• [TASK]: Look below for the line containing "destruct (put_tag_ok f"; from there, print each line exactly up to and including the line containing "assert (exists d2, (if", and stop.

• [SUPPLIED INFORMATION]:

(** The checksum of an inode; the record comes back with its checksum
    fields cleared. *)
Definition verify_inode (number : Z) (raw : list Z) : R (list Z) :=
  generation ← le32 raw 0x64;
  expected_lo ← le16 raw 0x7c;
  raw ← put raw 0x7c (zeros 2);
  if 0x84 <=? zlen raw then
    expected_hi ← le16 raw 0x82;
    raw ← put raw 0x82 (zeros 2);
    let actual := checksum (checksum_seed (superblock fs)) (to_le_bytes 4 number ++ to_le_bytes 4 generation ++ raw) in
    if actual =? join 16 expected_lo expected_hi then Ok raw else corrupt (InodeChecksum number)
  else
    let actual := checksum (checksum_seed (superblock fs)) (to_le_bytes 4 number ++ to_le_bytes 4 generation ++ raw) in
    if u16 actual =? expected_lo then Ok raw else corrupt (InodeChecksum number).

Definition read_raw_inode (s : Storage) (number : Z) : R (list Z) :=
  let sb := superblock fs in
  if (number =? 0) || (inodes_count sb <? number) then corrupt (InvalidInode number) else
  let zero_based := number - 1 in
  let group := zero_based / inodes_per_group sb in
  let index := zero_based mod inodes_per_group sb in
  descriptor ← read_group_descriptor s group;
  table_lo ← le32 descriptor 8;
  table_hi ← (if has_flag (feature_incompat sb) INCOMPAT_64BIT then le32 descriptor 40 else Ok 0);
  let inode_table := join 32 table_lo table_hi in
  if (inode_table =? 0) || (blocks_count sb <=? inode_table) then corrupt InvalidInodeTable else
  start ← checked (inode_table * block_size sb);
  offset ← checked (start + index * inode_size sb);
  raw ← read_storage s offset (inode_size sb);
  if has_metadata_checksums sb then verify_inode number raw else Ok raw.

(** * Inodes *)

Definition EXTENTS_FL : Z := 0x00080000.
Definition EA_INODE_FL : Z := 0x00200000.
Definition ENCRYPT_FL : Z := 0x00000800.
Definition INLINE_DATA_FL : Z := 0x10000000.
Definition DIRECTORY_INDEX_FL : Z := 0x00001000.
Definition EXTENT_MAGIC : Z := 0xf30a.
Definition MODE_TYPE_MASK : Z := 0xf000.
Definition MODE_DIRECTORY : Z := 0x4000.
Definition MODE_REGULAR : Z := 0x8000.
Definition MODE_SYMLINK : Z := 0xa000.

Record Timestamp := mkTimestamp { seconds : Z; nanoseconds : Z }.

Record Inode := mkInode {
  number : Z; mode : Z; uid : Z; gid : Z; size : Z; links : Z;
  accessed : Timestamp; modified : Timestamp; changed : Timestamp;
  flags : Z; generation : Z; blocks_512 : Z; external_xattr_block : Z;
  block_map : list Z; inline_data : option (list Z)
}.

Definition is_directory (i : Inode) : bool := (mode i .& MODE_TYPE_MASK) =? MODE_DIRECTORY.
Definition is_symlink (i : Inode) : bool := (mode i .& MODE_TYPE_MASK) =? MODE_SYMLINK.

(** [i64::from(x as i32)] *)
Definition as_i32 (x : Z) : Z := if x <? 2 ^ 31 then x else x - 2 ^ 32.

Definition decode_inode_timestamp (raw : list Z) (seconds_offset extra_offset inode_number : Z) : R Timestamp :=
  secs ← le32 raw seconds_offset;
  extra ← (if extra_offset + 4 <=? zlen raw then le32 raw extra_offset else Ok 0);
  let nanos := extra ≫ 2 in
  if 1000000000 <=? nanos then corrupt (InvalidInode inode_number)
  else Ok (mkTimestamp (as_i32 secs + ((extra .& 3) ≪ 32)) nanos).

(** [(16 + name_len + 3) & !3] *)
Definition entry_len_of (name_len : Z) : Z := (16 + name_len + 3) .& bnot 32 3.
Lemma put_tags_parse f count e blocks : forall index cursor d,
  fits 32 (jseed f) -> zlen (juuid f) = 16 -> zlen d = BS -> e <= BS -> blocks <> [] -> (index + length blocks)%nat = count ->
  0 <= cursor -> cursor + tags_size f index (length blocks) <= e -> Forall (fun b => tag_holds f (fst b)) blocks ->
  exists d', put_tags f count index blocks cursor d = Ok d' /\ zlen d' = BS /\ agree cursor d d' /\
    forall d2 fuel hv, zlen d2 = BS -> agree (cursor + tags_size f index (length blocks)) d' d2 -> (length blocks <= fuel)%nat ->
      (index <> 0%nat -> hv = true) ->
      parse_tags_loop fuel f d2 e cursor hv = Ok (tags_of f count index blocks).
Proof.
  induction blocks as [|[number [data escaped]] blocks IH]; intros index cursor d Hseed Hu Hd He Hne Hcnt Hc Hsz Hh; [done|].
  inversion Hh as [|? ? Hn Hh']; subst. cbn [put_tags fst] in *. pose proof (tag_len_range f) as Htl.
  unfold tags_size in *. cbn [length] in *.
  destruct (tag_flags_spec index (index + S (length blocks)) escaped) as (Hfl & Hk & Hsame & Hesc & Hlast & Hdel).
  set (fl := tag_flags _ _ _) in *.
  destruct (put_tag_ok f d cursor number fl data) as (d1 & -> & Hd1 & Ha1 & Hf1); [done|done|destruct (index =? 0)%nat; lia|done|].
  cbn [mbind R_bind].
  (* the uuid behind the first tag *)
  assert (exists d2, (if (index =? 0)%nat then d ← put d1 (cursor + tag_len f) (juuid f);
                        put_tags f (index + S (length blocks)) (S index) blocks (cursor + tag_len f + 16) d
                      else put_tags f (index + S (length blocks)) (S index) blocks (cursor + tag_len f) d1)
                     = put_tags f (index + S (length blocks)) (S index) blocks (cursor + tag_len f + if (index =? 0)%nat then 16 else 0) d2 /\
                     zlen d2 = BS /\ agree (cursor + tag_len f) d1 d2 /\
                     ((index =? 0)%nat = true -> sl d2 (cursor + tag_len f) 16 = juuid f)) as (d2 & -> & Hd2 & Ha2 & Hu2).
  { destruct (index =? 0)%nat.
    - exists (splice d1 (cursor + tag_len f) (juuid f)). rewrite put_ok by lia. split_and!; [done| | |].
      + rewrite length_splice; lia.
      + apply agree_splice; lia.
      + intros _. rewrite <- Hu at 1. apply sl_splice_in; lia.
    - exists d1. rewrite Z.add_0_r. split_and!; [done|lia|done|done]. }
  set (next := cursor + tag_len f + if (index =? 0)%nat then 16 else 0) in *.
  assert (exists d', put_tags f (index + S (length blocks)) (S index) blocks next d2 = Ok d' /\ zlen d' = BS /\ agree next d2 d' /\
    forall d3 fuel, zlen d3 = BS -> agree (next + Z.of_nat (length blocks) * tag_len f) d' d3 -> (length blocks <= fuel)%nat ->
      blocks = [] \/ parse_tags_loop fuel f d3 e next true = Ok (tags_of f (index + S (length blocks)) (S index) blocks))
    as (d' & -> & Hd' & Ha' & Hp').
  { destruct blocks as [|b blocks].
    - exists d2. split_and!; [done..|]. intros. by left.
    - destruct (IH (S index) next d2) as (d' & Hput & ? & ? & Hp); try done.
      + cbn [length]. lia.
      + unfold next. destruct (index =? 0)%nat; lia.
      + cbn [Nat.eqb] in *. unfold next. cbn [length] in *. destruct (index =? 0)%nat; lia.
      + exists d'. split_and!; [done..|]. intros. right. apply Hp; [done|cbn [Nat.eqb]; by rewrite Z.add_0_r|done|done]. }
  assert (cursor + tag_len f <= next) by (unfold next; destruct (index =? 0)%nat; lia).
  exists d'. split_and!; [done|done| |].
  - eapply agree_trans; [exact Ha1|]. eapply agree_trans; [eapply agree_le; [|exact Ha2]; lia|]. eapply agree_le; [|exact Ha']. lia.
  - intros d3 fuel hv Hd3 Ha3 Hfuel Hhv. destruct fuel as [|fuel]; [lia|].
    assert (agree next d' d3) as Hn3 by (eapply agree_le; [|exact Ha3]; unfold next; destruct (index =? 0)%nat; lia).
    assert (agree next d2 d3) as H23 by (eapply agree_trans; [exact Ha'|done]).
    rewrite (parse_tag f d3 e cursor number fl (data_checksum f (sequence f) data)); [|done|done|done|done| |done|done| | |].
    + rewrite Hlast. cbn [tags_of]. unfold tag_of; cbn [fst snd]. fold fl. destruct (Nat.eqb_spec (S index) (index + S (length blocks))) as [El|El].
      * by destruct blocks; [|cbn [length] in El; lia].
      * replace (cursor + tag_len f + (if has_flag fl FLAG_SAME_UUID then 0 else 16)) with next
          by (unfold next; rewrite Hsame; by destruct (index =? 0)%nat).
        destruct (Hp' d3 fuel) as [->| ->]; [done| |lia|cbn [length] in El; lia|done].
        eapply agree_le; [|exact Ha3]. unfold next. destruct (index =? 0)%nat; lia.
    + apply (tag_fields_agree f d1 d3 _ _ _ _ (cursor + tag_len f)); [done|lia| |done].
      eapply agree_trans; [exact Ha2|eapply agree_le; [|exact H23]]. lia.
    + rewrite Hsame. intros Hi. apply Hhv. by destruct (index =? 0)%nat eqn:Ei; [|apply Nat.eqb_neq in Ei].
    + rewrite Hsame. intros Hi. apply negb_false_iff in Hi. assert (next = cursor + tag_len f + 16) by (unfold next; by rewrite Hi). rewrite H23 by lia. by apply Hu2.
    + cbv zeta. rewrite Hsame. destruct (index =? 0)%nat; cbn [negb]; lia.
Qed.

• [OUTPUT FOR THIS EXERCISE]:
  destruct (put_tag_ok f d cursor number fl data) as (d1 & -> & Hd1 & Ha1 & Hf1); [done|done|destruct (index =? 0)%nat; lia|done|].
  cbn [mbind R_bind].
  (* the uuid behind the first tag *)
  assert (exists d2, (if (index =? 0)%nat then d ← put d1 (cursor + tag_len f) (juuid f);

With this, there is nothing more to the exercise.